Michele Rhee has popped up in a couple of notable posts this week.

First Nicholas Lemann writing in TNR:
Rhee is not one for exquisite sensitivity. She closed schools, fired teachers, and (though she assures us that “I had never sought the limelight”) became famous. She was on the covers of Time (holding a broom) and Newsweek, and was one of the stars of Waiting for Superman. It is usually a fundamental rule of politics that a department head isn’t supposed to do anything to make her boss unpopular or to upstage him. Rhee did not follow this rule. She has a special scorn for “politics” and often praises Fenty for not considering it when making decisions, but this is both un-self-aware (Rhee’s policies were very good politics in white Washington) and impractical. We live in a democracy, so officials have to contend with public opinion and with groups organized to promote their own interests. Many American politicians over the last generation, including all of the last five presidents, have been able to push education policies in the same realm as Rhee’s in a way that kept their coalitions together. That is what Rhee and Fenty were unusually bad at doing, and Rhee’s insistence that “politics” is a terrible thing that only her opponents practice was surely a big part of the reason why.
Lemann represents the pivot phase of the press's relationship with Rhee, not quite ready to address painful topics, but moving away from the hagiography that until recently marked much of Rhee's coverage (particularly at the New Republic).

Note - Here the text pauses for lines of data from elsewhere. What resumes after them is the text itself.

(* ===== verification/Shell.v ===== *)
(** * The shell

    user/shell/shell.c, as a program over the library of Ulib.  Arrays in the frames of the
    functions are in the memory below the stack pointer, with whatever is there; a literal
    string is a list of characters. *)

From Stdlib Require Import Ascii.
From S2P Require Import Prelude Mem Ulib.

(** ** Literal strings *)

Fixpoint codes (s : string) : list Z :=
  match s with
  | EmptyString => []
  | String c r => Z.of_N (N_of_ascii c) :: codes r
  end.
(** A format, without and with a new line at its end. *)
Definition text (s : string) : list Z := codes s ++ [0].
Definition line (s : string) : list Z := codes s ++ [10; 0].

(** [strcmp] of the string at [p] with the literal [l]. *)
Fixpoint strcmp_lit (p : Z) (l : list Z) (m : memory) : Z :=
  match l with
  | [] => load8 m p
  | c :: r => if nz (loadc m p) && (loadc m p =? c) then strcmp_lit (p + 1) r m else load8 m p - c
  end.

Definition BUFFERLEN : Z := 1024.
Definition MAXARGS : Z := 16.
Definition O_RDONLY : Z := 0.
Definition O_RDWR : Z := 2.
Definition O_CREATE : Z := 512.
(** The separators of words: tab, carriage return, new line, space. *)
Definition PARSESPACE : list Z := [9; 13; 10; 32].

(** The address of [shell_buf]. *)
Class ShellLayout := { shell_buf : Z }.

(** The recursion of [cp_r] makes its path at least two characters longer in a buffer of
    [BUFFERLEN]; that of [rm_r] enters a directory, and there are fewer than this many
    inodes. *)
Definition shell_fuel : nat := 1024.

Section shell.
Context {K : Type} `{KE : SysEntry K, ShellLayout}.
Abbreviation U := (M (ust K)).

Definition lit_cmp (p : Z) (l : list Z) : U Z := gets (λ s, strcmp_lit p l (umem s)).
Definition getch (a : Z) : U Z := gets (λ s, loadc (umem s) a).
Definition setch (a c : Z) : U unit := modify (λ s, set_umem (store8 a c (umem s)) s).
Definition print (fmt args : list Z) : U unit := u_printf fmt args ;;; ret tt.
(** [argv[i]]: the arguments, and the null pointer behind them. *)
Definition arg (argv : list Z) (i : nat) : U Z :=
  match (argv ++ [0]) !! i with Some a => ret a | None => fault end.

(** ** Files *)

Definition dir_list (buf path : Z) : U Z :=
  local BUFFERLEN (λ pwd,
    let! len :=
      if path =? 0 then u_sys_ls buf BUFFERLEN
      else
        u_sys_pwd pwd ;;;
        u_sys_chdir path ;;;
        let! len := u_sys_ls buf BUFFERLEN in
        u_sys_chdir pwd ;;;
        ret len in
    for_ 0 len (λ i,
      let! c := getch (buf + i) in
      when (c =? 32) (setch (buf + i) 0)) ;;;
    ret len).

Definition is_exist (path : Z) : U bool :=
  let! fd := u_sys_open path O_RDONLY in
  if fd =? -1 then ret false
  else u_sys_close fd ;;; ret true.

(** [fd] has no value when the path does not exist. *)
Definition is_dir (path : Z) : U bool :=
  let! e := is_exist path in
  if e then
    let! fd := u_sys_open path O_RDONLY in
    let! isDir := u_sys_is_dir fd in
    u_sys_close fd ;;;
    ret (nz isDir)
  else fault.

(** The characters after the last slash; no zero is stored behind them. *)
Definition get_filename (path filename : Z) : U Z :=
  let! n := mem_ (u_strlen path) in
  if n =? 0 then ret 0
  else
    let! pos := loopw (λ pos,
      if pos >=? 0 then
        let! c := getch (path + pos) in
        ret (if c =? 47 then inr pos else inl (pos - 1))
      else ret (inr pos)) (n - 1) in
    mem_ (u_strncpy filename (path + pos + 1) (n - (pos + 1))) ;;;
    ret (n - pos - 1).

Definition cp_file (dest_filename src_filename : Z) : U Z :=
  let! d := is_dir src_filename in
  if d then u_sys_mkdir dest_filename ;;; ret 0
  else
    let! fd := u_sys_open src_filename O_RDONLY in
    local 1000 (λ buf,
      u_sys_read fd buf 1000 ;;;
      u_sys_close fd ;;;
      let! fd := u_sys_open dest_filename (Z.lor O_CREATE O_RDWR) in
      let! n := mem_ (u_strlen buf) in
      u_sys_write fd buf n ;;;
      u_sys_close fd ;;;
      ret 0).

(** The names that [dir_list] left in [buf], one after the other, without "." and "..". *)
Definition each_name (buf len : Z) (f : Z → U unit) : U unit :=
  loopw (λ p,
    if p - buf <? len then
      let! a := lit_cmp p (codes ".") in
      let! b := lit_cmp p (codes "..") in
      when (nz a && nz b) (f p) ;;;
      let! n := mem_ (u_strlen p) in
      ret (inl (p + n + 1))
    else ret (inr tt)) buf.

Fixpoint cp_r (fuel : nat) (dest src : Z) (rflag : bool) : U Z :=
  match fuel with
  | O => hang
  | S fuel =>
    local BUFFERLEN (λ path, local 100 (λ filename, local BUFFERLEN (λ dest_path, local BUFFERLEN (λ src_path,
      let! e := is_exist src in
      if negb e then print (line "cp: source file does not exist") [] ;;; ret 0
      else if negb rflag then
        let! d := is_dir src in
        if d then print (line "cp: use -r to copy directory") [] ;;; ret 0
        else
          let! e := is_exist dest in
          let! d := if e then is_dir dest else ret false in
          if e && d then
            get_filename src filename ;;;
            mem_ (u_strcpy path dest) ;;;
            let! n := mem_ (u_strlen path) in
            setch (path + n) 47 ;;;
            mem_ (u_strcpy (path + n + 1) filename) ;;;
            cp_r fuel path src rflag ;;;
            ret 0
          else cp_file dest src ;;; ret 0
      else
        let! d := is_dir src in
        if d then
          cp_file dest src ;;;
          let! len := dir_list path src in
          each_name path len (λ p,
            mem_ (u_strcpy dest_path dest) ;;;
            mem_ (u_strcpy src_path src) ;;;
            let! nd := mem_ (u_strlen dest) in
            setch (dest_path + nd) 47 ;;;
            let! ns := mem_ (u_strlen src) in
            setch (src_path + ns) 47 ;;;
            mem_ (u_strcpy (dest_path + nd + 1) p) ;;;
            mem_ (u_strcpy (src_path + ns + 1) p) ;;;
            cp_r fuel dest_path src_path rflag ;;;
            ret tt) ;;;
          ret 0
        else cp_r fuel dest src false ;;; ret 0))))
  end.

Definition rm_file (filename : Z) : U Z :=
  let! errno := u_sys_unlink filename in
  when (errno =? -1) (print (line "rm: cannot remove: sys_unlink error") [filename]) ;;;
  ret errno.

(** The name ".." is at the top of the frame. *)
Fixpoint rm_r (fuel : nat) (path : Z) (rflag : bool) : U Z :=
  match fuel with
  | O => hang
  | S fuel =>
    local BUFFERLEN (λ rm_buf,
      if rflag then
        let! d := is_dir path in
        if negb d then rm_file path
        else
          u_sys_chdir path ;;;
          let! len := dir_list rm_buf 0 in
          each_name rm_buf len (λ sub_path, rm_r fuel sub_path rflag ;;; ret tt) ;;;
          local 3 (λ up,
            setch up 46 ;;; setch (up + 1) 46 ;;; setch (up + 2) 0 ;;;
            u_sys_chdir up) ;;;
          rm_file path ;;;
          ret 0
      else
        let! d := is_dir path in
        if d then print (line "rm: cannot remove directory. try '-r' for directory") [path] ;;; ret 0
        else rm_file path)
  end.

(** ** The commands *)

Definition ls (argc : Z) (argv : list Z) : U Z :=
  (if argc =? 1 then
     u_sys_ls shell_buf BUFFERLEN ;;;
     print (line "%s") [shell_buf]
   else if argc =? 2 then
     local 100 (λ path,
       u_sys_pwd path ;;;
       let! a := arg argv 1 in
       u_sys_chdir a ;;;
       u_sys_ls shell_buf BUFFERLEN ;;;
       print (line "%s") [shell_buf] ;;;
       u_sys_chdir path ;;;
       ret tt)
   else print (line "ls: too many arguments") []) ;;;
  ret 0.

Definition pwd (argc : Z) (argv : list Z) : U Z :=
  u_sys_pwd shell_buf ;;;
  print (line "~%s") [shell_buf + 1] ;;;
  ret 0.

Definition cd (argc : Z) (argv : list Z) : U Z :=
  local 1024 (λ path,
    if argc =? 1 then print (line "cd: too few arguments") [] ;;; ret 0
    else
      let! a := arg argv 1 in
      mem_ (u_strcpy path a) ;;;
      u_sys_chdir path ;;;
      ret 0).

Definition cp (argc : Z) (argv : list Z) : U Z :=
  if argc <? 3 then print (line "cp: too few arguments") [] ;;; ret 0
  else if argc >? 4 then print (line "cp: too many arguments") [] ;;; ret 0
  else if argc =? 3 then
    let! src_path := arg argv 1 in
    let! dest_path := arg argv 2 in
    cp_r shell_fuel dest_path src_path false ;;;
    ret 0
  else
    let! a := arg argv 1 in
    let! r := lit_cmp a (codes "-r") in
    if nz r then print (line "cp: invalid arg. use -r for recursive cp") [] ;;; ret 0
    else
      let! src_path := arg argv 2 in
      let! dest_path := arg argv 3 in
      cp_r shell_fuel dest_path src_path true ;;;
      ret 0.

Definition mv (argc : Z) (argv : list Z) : U Z :=
  if negb (argc =? 3) then print (line "mv: invalid arguments, exactly 2 needed") [] ;;; ret 0
  else
    let! src := arg argv 1 in
    let! dest := arg argv 2 in
    let! e := is_exist src in
    if negb e then print (line "mv: source file does not exist") [] ;;; ret 0
    else
      let! d := is_dir src in
      if d then
        let! e := is_exist dest in
        let! f := if e then let! d := is_dir dest in ret (negb d) else ret false in
        if f then print (line "mv: cannot move to a file") [] ;;; ret 0
        else
          cp_r shell_fuel dest src true ;;;
          rm_r shell_fuel src true ;;;
          ret 0
      else
        cp_r shell_fuel dest src true ;;;
        rm_r shell_fuel src false ;;;
        ret 0.

(** [rm] after its options: the path is [argv[i]]. *)
Definition rm_path (argv : list Z) (i : nat) (rflag : bool) : U Z :=
  let! path := arg argv i in
  let! e := is_exist path in
  if negb e then print (line "rm: cannot remove, no such file or directory") [path] ;;; ret 0
  else rm_r shell_fuel path rflag ;;; ret 0.

Definition rm (argc : Z) (argv : list Z) : U Z :=
  if argc =? 1 then print (line "Too few arguments") [] ;;; ret 0
  else
    let! a := arg argv 1 in
    let! r := lit_cmp a (codes "-r") in
    if negb (nz r) then
      if argc <? 3 then print (line "rm: no path given") [] ;;; ret 0
      else rm_path argv 2 true
    else rm_path argv 1 false.

Definition shell_mkdir (argc : Z) (argv : list Z) : U Z :=
  when (argc =? 1) (print (line "mkdir failed, no path") []) ;;;
  for_ 1 argc (λ i,
    let! a := arg argv (Z.to_nat i) in
    let! r := u_sys_mkdir a in
    when (negb (r =? 0)) (print (line "make dir failed.") [])) ;;;
  ret 0.

Definition shell_cat (argc : Z) (argv : list Z) : U Z :=
  if argc =? 1 then print (line "No Path ") [] ;;; ret 0
  else if argc >? 2 then print (line "Too many arguments ") [] ;;; ret 0
  else
    let! path := arg argv 1 in
    local 100 (λ buf,
      let! fd := u_sys_open path O_RDONLY in
      if fd =? -1 then print (line "cat, open error ") [] ;;; ret 0
      else
        let! size := u_sys_read fd buf 99 in
        setch (buf + size) 0 ;;;
        print (line "%s") [buf] ;;;
        u_sys_close fd ;;;
        ret 0).

Definition shell_touch (argc : Z) (argv : list Z) : U Z :=
  if argc =? 1 then print (line "No path given. ") [] ;;; ret 0
  else
    for_ 1 argc (λ i,
      let! a := arg argv (Z.to_nat i) in
      let! fd := u_sys_open a O_RDONLY in
      if fd >=? 0 then
        print (line "%s file already exists") [a] ;;;
        u_sys_close fd ;;;
        ret tt
      else
        let! fd := u_sys_open a O_CREATE in
        u_sys_close fd ;;;
        ret tt) ;;;
    ret 0.

Definition shell_write (argc : Z) (argv : list Z) : U Z :=
  if argc =? 1 then print (line "write: too few arguments.") [] ;;; ret 0
  else
    let! a1 := arg argv 1 in
    let! a2 := arg argv 2 in
    let! fd := u_sys_open a2 (Z.lor O_CREATE O_RDWR) in
    if fd >=? 0 then
      let! len := mem_ (u_strlen a1) in
      let! n := u_sys_write fd a1 len in
      let! len := mem_ (u_strlen a1) in
      when (negb (n =? len)) (print (line "write, write error") []) ;;;
      u_sys_close fd ;;;
      ret 0
    else print (line "write, open error") [] ;;; ret 0.

Definition shell_append (argc : Z) (argv : list Z) : U Z :=
  if argc =? 1 then print (line "append failed, too few arguments.") [] ;;; ret 0
  else
    let! a1 := arg argv 1 in
    let! a2 := arg argv 2 in
    let! fd := u_sys_open a2 O_RDONLY in
    if fd >=? 0 then
      local 1000 (λ buf,
        let! n := u_sys_read fd buf 1000 in
        u_sys_close fd ;;;
        when (n =? 0) (setch buf 0) ;;;
        let! fd := u_sys_open a2 (Z.lor O_CREATE O_RDWR) in
        if fd <? 0 then print (text "append, fd error") [] ;;; ret 0
        else
          let! len := mem_ (u_strlen a1) in
          mem_ (u_strncpy (buf + n) a1 len) ;;;
          let! l := mem_ (u_strlen buf) in
          u_sys_write fd buf l ;;;
          u_sys_close fd ;;;
          ret 0)
    else print (line "append, open error") [] ;;; ret 0.

(** ** The command line *)

Definition is_space (c : Z) : bool := existsb (Z.eqb c) PARSESPACE.

(** The two inner loops: separators become zeros, and a word is passed over. *)
Definition skip_space (buf : Z) : U Z :=
  loopw (λ buf,
    let! c := getch buf in
    if nz c && is_space c then setch buf 0 ;;; ret (inl (buf + 1)) else ret (inr buf)) buf.

Definition skip_word (buf : Z) : U Z :=
  loopw (λ buf,
    let! c := getch buf in
    ret (if nz c && negb (is_space c) then inl (buf + 1) else inr buf)) buf.

(** The arguments of a command line: [argv] up to [argc]. *)
Definition parse_args (buf : Z) : U (list Z) :=
  loopw (λ '(buf, argv),
    let! buf := skip_space buf in
    let! c := getch buf in
    if c =? 0 then ret (inr argv)
    else if Z.of_nat (length argv) =? MAXARGS - 1 then ret (inr argv)
    else
      let! buf' := skip_word buf in
      ret (inl (buf', argv ++ [buf]))) (buf, []).

Definition cmds : list (string * (Z → list Z → U Z)) :=
  [("ls", ls); ("pwd", pwd); ("cd", cd); ("cp", cp); ("mv", mv); ("rm", rm); ("mkdir", shell_mkdir); ("cat", shell_cat);
   ("touch", shell_touch); ("write", shell_write); ("append", shell_append)]%string.

(** [for (i = 0; i < NUMCOMMANDS; i++)] *)
Fixpoint run_cmds (l : list (string * (Z → list Z → U Z))) (a0 : Z) (argv : list Z) : U Z :=
  match l with
  | [] => print (line "Unknown command '%s'") [a0] ;;; ret 0
  | (name, func) :: r =>
      let! d := lit_cmp a0 (codes name) in
      if d =? 0 then func (Z.of_nat (length argv)) argv else run_cmds r a0 argv
  end.

Definition run_command (buf : Z) : U Z :=
  let! argv := parse_args buf in
  match argv with
  | [] => ret 0
  | a0 :: _ => run_cmds cmds a0 argv
  end.

(** One round of [main]: [inr] leaves the loop. *)
Definition shell_round (buf : Z) : U (unit + unit) :=
  u_sys_readline buf ;;;
  let! r := run_command buf in
  ret (if r <? 0 then inr tt else inl tt).

(** The names "file1" and "file2" of the two files are passed as the addresses of their
    literals. *)
Definition shell_main (file1 file2 : Z) : U unit :=
  local 1024 (λ buf,
    print ([10] ++ line "##### Shell started #####") [] ;;;
    let! fd := u_sys_open file1 (Z.lor O_CREATE O_RDWR) in
    u_sys_close fd ;;;
    let! fd := u_sys_open file2 (Z.lor O_CREATE O_RDWR) in
    u_sys_close fd ;;;
    loopw (λ _ : unit, shell_round buf) tt ;;;
    print ([10] ++ line "Shell ERROR, rerun") []).

End shell.
#[global] Arguments is_space : simpl never.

It is, of course, difficult to pivot gracefully so it's not surprising to see an awkward turn or two here. Most memorable is the description of Rhee's stated view of politics as "un-self-aware." Not only is the term itself good for a chuckle, but by this criterion Rhee's un-self-awareness would apply to the vast majority of politicians (think of all the times you've heard candidate express a similar scorn). It is the most standard of standard campaign lies, made all the more transparent by Rhee's relentless and ruthless political maneuvers (including reaching her current position by climbing over the still-warm corpse of Adrian Fenty's career).

The press is slowly coming to terms with how badly it was played by Rhee, but they are getting there. The question now is how will the fall of one reformer affect the movement? Andrew Gelman sees this as indicative of something bigger.
My impression is that there has been a shift. A few years ago, value-added assessment etc was considered the technocratic way to go, with opponents being a bunch of Luddite dead-enders. Now, though, the whole system is falling apart. We can learn a lot from tests, no doubt about that, but there’s a lot less sense that they should be used to directly evaluate teachers. We’ve moved to a more modern, quality-control perspective in which the goal is to learn and improve the system, not to reward or punish individual workers.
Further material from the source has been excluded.